--- EXCERPTED RECORDS Enclosed Below ---

Lemma reserve_fb_step fs size l1 p r l2 : 0 < fs -> 0 < size -> fs + size < 2 ^ size_bits ->
  pmm_wf (l1 ++ (p, r) :: l2) ->
  exists ext, reserve_fb_at malloc fs size (l1 ++ (p, r) :: l2) p =
      Some (l1 ++ (p, (fb_split fs size r).1) :: ext ++ l2) /\
    ext.*2 = (fb_split fs size r).2 /\ pmm_wf (l1 ++ (p, (fb_split fs size r).1) :: ext ++ l2).
Proof.
  intros Hfs Hsz Hfb Hwf. destruct (split_entry _ _ _ _ Hwf) as (Hnd & Hp & Hb & Hl & Hm & He).
  assert (forall r1, pieces_ok r [(p, r1)] -> pmm_wf (l1 ++ (p, r1) :: [] ++ l2)) as Hone.
  { intros r1 Hps. apply (wf_pieces l1 p r l2 r1 []); [done..|constructor|by intros ? ?%elem_of_nil]. }
  unfold reserve_fb_at, fb_split. rewrite deref_split by done. cbn [mbind option_bind].
  rewrite He, (wrap_small _ (fs + size)) by lia.
  destruct (Z.ltb_spec (rbase r) (fs + size)); cbn [andb negb]; [|by exists []].
  destruct (Z.ltb_spec fs (rbase r + rlen r)); cbn [andb negb]; [|by exists []].
  destruct (Z.ltb_spec (rbase r) fs); cbn [andb].
  - destruct (Z.ltb_spec (fs + size) (rbase r + rlen r)).
    + rewrite assign_split by done. rewrite (wrap_small _ (fs - rbase r)) by lia.
      set (r1 := mkRegion (rbase r) (fs - rbase r) (rtype r)).
      assert (NoDup (l1 ++ (p, r1) :: l2).*1) as Hnd1 by (by rewrite fmap_app in *).
      destruct (insert_after_spec l1 p r1 l2 (mkRegion (fs + size) ((rbase r + rlen r) -[size_bits] (fs + size)) (rtype r)) Hnd1)
        as (q & -> & Hq0 & Hq).
      cbn [mbind option_bind]. rewrite wrap_small by lia. set (r2 := mkRegion (fs + size) _ (rtype r)).
      assert (NoDup (l1 ++ (p, r1) :: (q, r2) :: l2).*1) as Hnd2.
      { apply (NoDup_pieces l1 p r1 l2 [(p, r1); _] [q]); [done..|apply NoDup_singleton|].
        by intros ? ->%list_elem_of_singleton. }
      destruct (insert_after_spec l1 p r1 ((q, r2) :: l2) (mkRegion fs size RESERVED) Hnd2) as (q2 & -> & Hq20 & Hq2).
      eexists [(q2, _); (q, _)]. split; [done|]. split; [done|].
      rewrite fmap_app, !fmap_cons in Hq2. rewrite fmap_app, fmap_cons in Hq. cbn in Hq, Hq2.
      apply (wf_pieces l1 p r l2); [done| |csimpl; apply NoDup_cons; split; [|apply NoDup_singleton]; set_solver|].
      * solve_pieces.
      * intros q' Hq'. rewrite fmap_app, fmap_cons. cbn. set_solver.
    + destruct (Z.leb_spec (rbase r + rlen r) (fs + size)); [|lia].
      rewrite assign_split, wrap_small by (done || lia). exists []. split; [done|]. split; [done|].
      apply Hone. solve_pieces.
  - destruct (Z.leb_spec fs (rbase r)); [|lia]. cbn [andb].
    destruct (Z.ltb_spec (fs + size) (rbase r + rlen r)); rewrite assign_split by done; exists [].
    + rewrite wrap_small by lia. split; [done|]. split; [done|]. apply Hone. solve_pieces.
    + split; [done|]. split; [done|]. by apply wf_retype.
Qed.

--- End of Enclosed EXCERPTED RECORDS ---

PROMPT
Take the line that contains "fmap_cons. cbn. set_solver." and every line after it to the end of the entries above, and reproduce them exactly.

OUTPUT
      * intros q' Hq'. rewrite fmap_app, fmap_cons. cbn. set_solver.
    + destruct (Z.leb_spec (rbase r + rlen r) (fs + size)); [|lia].
      rewrite assign_split, wrap_small by (done || lia). exists []. split; [done|]. split; [done|].
      apply Hone. solve_pieces.
  - destruct (Z.leb_spec fs (rbase r)); [|lia]. cbn [andb].
    destruct (Z.ltb_spec (fs + size) (rbase r + rlen r)); rewrite assign_split by done; exists [].
    + rewrite wrap_small by lia. split; [done|]. split; [done|]. apply Hone. solve_pieces.
    + split; [done|]. split; [done|]. by apply wf_retype.
Qed.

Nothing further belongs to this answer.